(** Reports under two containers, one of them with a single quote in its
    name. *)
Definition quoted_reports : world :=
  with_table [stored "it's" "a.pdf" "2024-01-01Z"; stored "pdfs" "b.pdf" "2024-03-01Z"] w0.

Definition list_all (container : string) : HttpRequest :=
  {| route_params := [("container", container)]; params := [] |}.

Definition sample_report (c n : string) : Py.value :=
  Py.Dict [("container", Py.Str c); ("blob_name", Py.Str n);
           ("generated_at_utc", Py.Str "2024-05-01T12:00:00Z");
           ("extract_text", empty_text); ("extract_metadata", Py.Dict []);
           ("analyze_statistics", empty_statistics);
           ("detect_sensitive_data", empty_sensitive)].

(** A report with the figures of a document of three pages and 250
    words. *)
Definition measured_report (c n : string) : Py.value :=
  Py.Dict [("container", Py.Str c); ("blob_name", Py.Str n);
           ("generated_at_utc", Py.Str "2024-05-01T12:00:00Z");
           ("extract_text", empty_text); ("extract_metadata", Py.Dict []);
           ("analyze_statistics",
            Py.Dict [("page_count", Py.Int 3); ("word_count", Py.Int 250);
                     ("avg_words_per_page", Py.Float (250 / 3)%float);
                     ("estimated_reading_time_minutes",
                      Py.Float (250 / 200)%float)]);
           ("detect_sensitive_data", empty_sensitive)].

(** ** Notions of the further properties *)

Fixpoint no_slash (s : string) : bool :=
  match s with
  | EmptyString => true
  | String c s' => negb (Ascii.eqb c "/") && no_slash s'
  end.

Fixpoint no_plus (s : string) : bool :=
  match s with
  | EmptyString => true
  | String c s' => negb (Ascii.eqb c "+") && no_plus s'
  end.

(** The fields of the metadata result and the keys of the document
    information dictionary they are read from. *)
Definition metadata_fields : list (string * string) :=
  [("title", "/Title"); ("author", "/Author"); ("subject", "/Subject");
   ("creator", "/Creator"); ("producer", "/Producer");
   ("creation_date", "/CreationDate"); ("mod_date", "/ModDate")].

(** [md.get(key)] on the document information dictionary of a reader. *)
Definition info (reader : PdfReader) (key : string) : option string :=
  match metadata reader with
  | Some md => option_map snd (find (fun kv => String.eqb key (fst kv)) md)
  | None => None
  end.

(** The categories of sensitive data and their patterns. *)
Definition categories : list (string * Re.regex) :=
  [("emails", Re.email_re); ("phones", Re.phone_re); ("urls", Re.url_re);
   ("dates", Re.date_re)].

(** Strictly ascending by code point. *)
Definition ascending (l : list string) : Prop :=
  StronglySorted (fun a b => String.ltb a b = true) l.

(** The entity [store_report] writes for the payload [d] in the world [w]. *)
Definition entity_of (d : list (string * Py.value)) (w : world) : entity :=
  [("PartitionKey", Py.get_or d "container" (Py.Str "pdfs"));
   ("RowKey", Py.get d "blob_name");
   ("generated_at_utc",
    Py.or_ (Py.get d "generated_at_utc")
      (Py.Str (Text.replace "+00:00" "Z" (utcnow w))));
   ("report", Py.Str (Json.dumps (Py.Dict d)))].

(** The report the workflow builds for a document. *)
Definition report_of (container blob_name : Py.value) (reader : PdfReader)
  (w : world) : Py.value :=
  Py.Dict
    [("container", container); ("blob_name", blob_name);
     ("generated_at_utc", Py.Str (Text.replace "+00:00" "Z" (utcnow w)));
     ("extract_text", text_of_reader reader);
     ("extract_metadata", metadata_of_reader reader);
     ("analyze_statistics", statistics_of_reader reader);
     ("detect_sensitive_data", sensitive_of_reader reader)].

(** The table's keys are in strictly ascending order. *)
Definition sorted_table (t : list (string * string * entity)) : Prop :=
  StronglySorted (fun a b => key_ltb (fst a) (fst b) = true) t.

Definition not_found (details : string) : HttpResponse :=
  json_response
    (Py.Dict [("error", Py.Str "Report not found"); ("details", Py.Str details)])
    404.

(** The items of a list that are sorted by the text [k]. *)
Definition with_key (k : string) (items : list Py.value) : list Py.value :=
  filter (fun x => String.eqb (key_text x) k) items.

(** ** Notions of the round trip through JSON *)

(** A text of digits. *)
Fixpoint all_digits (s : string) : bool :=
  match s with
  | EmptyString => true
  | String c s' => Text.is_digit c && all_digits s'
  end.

────────────────────────────────────────

Description of the task:
In the listing above, find the line with "(** A report" and the line with "(** [md.get(key)] on". Output those two lines and every line between them, exactly as written.

Output for this exercise:
(** A report with the figures of a document of three pages and 250
    words. *)
Definition measured_report (c n : string) : Py.value :=
  Py.Dict [("container", Py.Str c); ("blob_name", Py.Str n);
           ("generated_at_utc", Py.Str "2024-05-01T12:00:00Z");
           ("extract_text", empty_text); ("extract_metadata", Py.Dict []);
           ("analyze_statistics",
            Py.Dict [("page_count", Py.Int 3); ("word_count", Py.Int 250);
                     ("avg_words_per_page", Py.Float (250 / 3)%float);
                     ("estimated_reading_time_minutes",
                      Py.Float (250 / 200)%float)]);
           ("detect_sensitive_data", empty_sensitive)].

(** ** Notions of the further properties *)

Fixpoint no_slash (s : string) : bool :=
  match s with
  | EmptyString => true
  | String c s' => negb (Ascii.eqb c "/") && no_slash s'
  end.

Fixpoint no_plus (s : string) : bool :=
  match s with
  | EmptyString => true
  | String c s' => negb (Ascii.eqb c "+") && no_plus s'
  end.

(** The fields of the metadata result and the keys of the document
    information dictionary they are read from. *)
Definition metadata_fields : list (string * string) :=
  [("title", "/Title"); ("author", "/Author"); ("subject", "/Subject");
   ("creator", "/Creator"); ("producer", "/Producer");
   ("creation_date", "/CreationDate"); ("mod_date", "/ModDate")].

(** [md.get(key)] on the document information dictionary of a reader. *)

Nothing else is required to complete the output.